■ PROBLEM REQUIREMENTS ■
Using the data beneath this instruction, retype only the lines from the one that contains "match goal with" down to the one that contains "w + 34 * cost.", both included, exactly as they appear.

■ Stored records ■
(* ===== verification/Live.v ===== *)
(** * The program keeps going (src/miner/miner.c, main)

    With a source whose calls return in time and candidates handled faster than the
    line delivers them, start-up ends and every pass of the mining loop returns, within
    times that are computed: the pool is polled and work is refreshed for ever. *)
From S2P Require Import Prelude WorkItem Worksrc Uart Framing Pace Gbt Mining WorksrcStratum Miner.

Module Live.
Import WorkItem Worksrc Uart Framing Pace Mining.
Local Open Scope word_scope.

(** ** A source that does not block

    A call takes at most [call_ns], and the handling of a candidate at most [cand_ns],
    short enough that a frame is dealt with in half the time the line takes for it. *)
Record timely {S W : Type} `{Line W} (b : @worksrc (callbacks S W)) (call_ns cand_ns : Z) : Prop := {
  call_range : 0 <= call_ns /\ 0 <= cand_ns;
  poll_time p t x w : poll (ops b) = Some p -> spends call_ns w (p t x w).2;
  work_time x w : spends call_ns w (get_work (ops b) x w).2;
  candidate_time c nonce word x w : spends cand_ns w (on_candidate (ops b) c nonce word x w).2;
  candidate_fills c nonce word x w :
    let w' := (on_candidate (ops b) c nonce word x w).2 in backlog w' <= backlog w + (elapsed w' - elapsed w);
  frames_keep_up : 68 * cost + 2 * (cost + cand_ns) <= 17 * byte_ns
}.

Section Loop.
Context {S W : Type} `{device : Uartlite W} `{line : !Line W} (b : @worksrc (callbacks S W)) (call_ns cand_ns : Z).
Context (prompt : timely b call_ns cand_ns) (word_name : list Z).

(** The time for a frame. *)
Definition frame_ns : Z := cost + cand_ns.
Lemma frame_range : 0 < frame_ns /\ 68 * cost + 2 * frame_ns <= 17 * byte_ns.
Proof using prompt.
  unfold frame_ns. pose proof (frames_keep_up _ _ _ prompt). pose proof (call_range _ _ _ prompt). pose proof cost_range. lia.
Qed.

(** The real device, a partial frame in the assembler, and what fits [syncbuf]. *)
Record running (l : loop S) : Prop := {
  running_dev : sim_t0_us (dev l) = 0;
  running_frame : (length (frame l) < RESULT_LEN)%nat;
  running_sync : (length (syncbuf l) <= RESULT_LEN * 8)%nat
}.

(** ** Emptying the receive FIFO *)
Definition size (l : loop S) : Z := Z.of_nat (length (frame l)).
(** The frame that a byte completes is paid for by the seventeen bytes of it. *)
Lemma feed_spends byte l w l' w' :
  feed b word_name byte l w = (l', w') -> running l ->
  running l' /\ syncbuf l' = syncbuf l /\ syncpos l' = syncpos l /\ elapsed w <= elapsed w'
  /\ backlog w' <= backlog w + (elapsed w' - elapsed w)
  /\ 17 * (elapsed w' - elapsed w) + frame_ns * size l' <= frame_ns * (size l + 1).
Proof using prompt.
  intros E [Hd Hf Hs]. pose proof frame_range as [F _]. revert E. unfold feed, size.
  assert (length (frame l ++ [byte]) = Datatypes.S (length (frame l))) as El by (rewrite length_app; cbn; lia). rewrite El.
  unfold RESULT_LEN in *. destruct (Nat.eqb_spec (Datatypes.S (length (frame l))) 17) as [E17|E17].
  2:{ intros [= <- <-]. split_and!; [split|..]; try done; cbn [frame update loop_fields]; rewrite ?El; unfold RESULT_LEN; lia. }
  unfold on_frame. destruct (parse_result _) as [rc r]. destruct (negb (rc =? 0)).
  { destruct (3 <=? _); intros [= <- <-]; (split_and!; [split|..]; try done; cbn [frame update loop_fields length]; unfold RESULT_LEN; lia). }
  pose proof (now_s_spends w) as T1. pose proof (now_s_fills w) as B1. destruct (now_s w) as [t w1]. cbn [snd] in *.
  match goal with |- context [on_candidate (ops b) ?c ?n ?h ?x w1] =>
    pose proof (candidate_time _ _ _ prompt c n h x w1) as T2; pose proof (candidate_fills _ _ _ prompt c n h x w1) as B2;
    destruct (on_candidate (ops b) c n h x w1) as [[v x'] w2] end.
  cbn [snd] in *. intros [= <- <-]. unfold spends, frame_ns in *.
  destruct (v =? _); (split_and!; [split|..]; try done; cbn [frame update loop_fields length]; unfold RESULT_LEN; lia).
Qed.

(** What a drain has left to do: bytes that wait, bytes assembled. *)
Definition debt (l : loop S) (w : W) : Z := 17 * backlog w + 2 * frame_ns * size l.
Lemma drain_fifo_ends fuel l w :
  running l -> (length (syncbuf l) <= syncpos l)%nat -> debt l w + 1 < Z.of_nat fuel ->
  exists l' w', drain b word_name fuel l w = Ok (l', w') /\ running l'
  /\ elapsed w <= elapsed w' /\ 17 * (elapsed w' - elapsed w) <= debt l w + 34 * cost.
Proof using prompt.
  pose proof frame_range as [F1 F2]. pose proof cost_range as Hc. revert l w. induction fuel as [|fuel IH]; intros l w Hl Hp Hf.
  { unfold debt in Hf. pose proof (backlog_range w). unfold size in Hf. nia. }
  assert (0 <= debt l w) as Hd by (unfold debt, size; pose proof (backlog_range w); nia).
  cbn [drain]. destruct (negb (synced l)); [exists l, w; split; [done|]; split; [done|]; lia|].
  rewrite (proj2 (Nat.ltb_ge _ _)) by done.
  destruct (uart_get_nb (dev l) w) as [[byte u] w1] eqn:E. pose proof E as [T1 S1]%get_nb_spends.
  apply get_nb_drains in E as [T2 B1]; [|apply Hl]. unfold spends in T1.
  assert (running (l <| dev := u |>)) as Hl1 by (destruct Hl; split; [by rewrite <- running_dev0|done..]).
  destruct byte as [byte|]; [|exists (l <| dev := u |>), w1; split; [done|]; split; [done|]; lia].
  destruct (feed b word_name byte (l <| dev := u |>) w1) as [l2 w2] eqn:Ef.
  apply feed_spends in Ef as (Hl2 & Eb & Ep & T3 & B2 & D); [|done]. change (size (l <| dev := u |>)) with (size l) in D.
  cbn [syncbuf syncpos update loop_fields] in Eb, Ep.
  assert (debt l2 w2 + 17 * (elapsed w2 - elapsed w) <= debt l w) as Hdebt by (unfold debt; lia).
  destruct (IH l2 w2) as (l' & w' & -> & R & T & B); [done|by rewrite Eb, Ep|lia|]. exists l', w'. split; [done|]. split; [done|]. lia.
Qed.
Definition drain_fuel : Z := 17 * backlog_max + 32 * frame_ns + 140.
Definition drain_ns : Z := backlog_max + 138 * frame_ns + 2 * cost.
Lemma drain_ends fuel l w :
  running l -> drain_fuel <= Z.of_nat fuel ->
  exists l' w', drain b word_name fuel l w = Ok (l', w') /\ running l' /\ spends drain_ns w w'.
Proof using prompt.
  intros Hl Hf. pose proof frame_range as [F1 F2]. pose proof cost_range as Hc.
  assert (forall n l w fuel, running l -> (length (syncbuf l) - syncpos l <= n)%nat -> 17 * backlog_max + 32 * frame_ns + 2 + Z.of_nat n <= Z.of_nat fuel ->
    exists l' w', drain b word_name fuel l w = Ok (l', w') /\ running l'
    /\ elapsed w <= elapsed w' /\ 17 * (elapsed w' - elapsed w) <= 17 * frame_ns * Z.of_nat n + 17 * backlog_max + 32 * frame_ns + 34 * cost) as H0.
  2:{ destruct (H0 136%nat l w fuel) as (l' & w' & E & R & T1 & T2); [done| |unfold drain_fuel in Hf; lia|].
      { pose proof (running_sync _ Hl) as Hs. unfold RESULT_LEN in Hs. lia. }
      exists l', w'. split; [done|]. split; [done|]. unfold spends, drain_ns. lia. }
  clear l w fuel Hl Hf. induction n as [|n IH]; intros l w fuel Hl Hn Hf.
  { destruct (drain_fifo_ends fuel l w) as (l' & w' & E & R & T1 & T2); [done|lia| |];
      [|exists l', w'; split; [done|]; split; [done|]; split; [done|]; etrans; [exact T2|]];
      unfold debt, size; pose proof (running_frame _ Hl) as Hr; unfold RESULT_LEN in Hr; pose proof (backlog_range w); nia. }
  pose proof (running_frame _ Hl) as Hr. unfold RESULT_LEN in Hr. pose proof (backlog_range w) as Hb.
  destruct (Nat.lt_ge_cases (syncpos l) (length (syncbuf l))) as [Hlt|Hge].
  2:{ destruct (IH l w fuel) as (l' & w' & E & R & T1 & T2); [done|lia|lia|]. exists l', w'. split_and!; [done..|nia]. }
  destruct fuel as [|fuel]; [lia|]. cbn [drain]. destruct (negb (synced l)); [exists l, w; split_and!; [done|done|lia|nia]|].
  rewrite (proj2 (Nat.ltb_lt _ _)) by done. set (l0 := l <| syncpos := _ |>). assert (running l0) as Hl0 by by destruct Hl.
  destruct (feed b word_name (syncbuf l !!! syncpos l) l0 w) as [l1 w1] eqn:E.
  apply feed_spends in E as (Hl1 & Eb & Ep & T & _ & D); [|done].
  destruct (IH l1 w1 fuel) as (l' & w' & -> & R & T1 & T2); [done|rewrite Eb, Ep; cbn [syncbuf syncpos update loop_fields l0]; lia|lia|].
  exists l', w'. split_and!; [done|done|lia|]. unfold size in D. cbn [frame update loop_fields l0] in D. nia.
Qed.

■ ANSWER BOX ■
  match goal with |- context [on_candidate (ops b) ?c ?n ?h ?x w1] =>
    pose proof (candidate_time _ _ _ prompt c n h x w1) as T2; pose proof (candidate_fills _ _ _ prompt c n h x w1) as B2;
    destruct (on_candidate (ops b) c n h x w1) as [[v x'] w2] end.
  cbn [snd] in *. intros [= <- <-]. unfold spends, frame_ns in *.
  destruct (v =? _); (split_and!; [split|..]; try done; cbn [frame update loop_fields length]; unfold RESULT_LEN; lia).
Qed.

(** What a drain has left to do: bytes that wait, bytes assembled. *)
Definition debt (l : loop S) (w : W) : Z := 17 * backlog w + 2 * frame_ns * size l.
Lemma drain_fifo_ends fuel l w :
  running l -> (length (syncbuf l) <= syncpos l)%nat -> debt l w + 1 < Z.of_nat fuel ->
  exists l' w', drain b word_name fuel l w = Ok (l', w') /\ running l'
  /\ elapsed w <= elapsed w' /\ 17 * (elapsed w' - elapsed w) <= debt l w + 34 * cost.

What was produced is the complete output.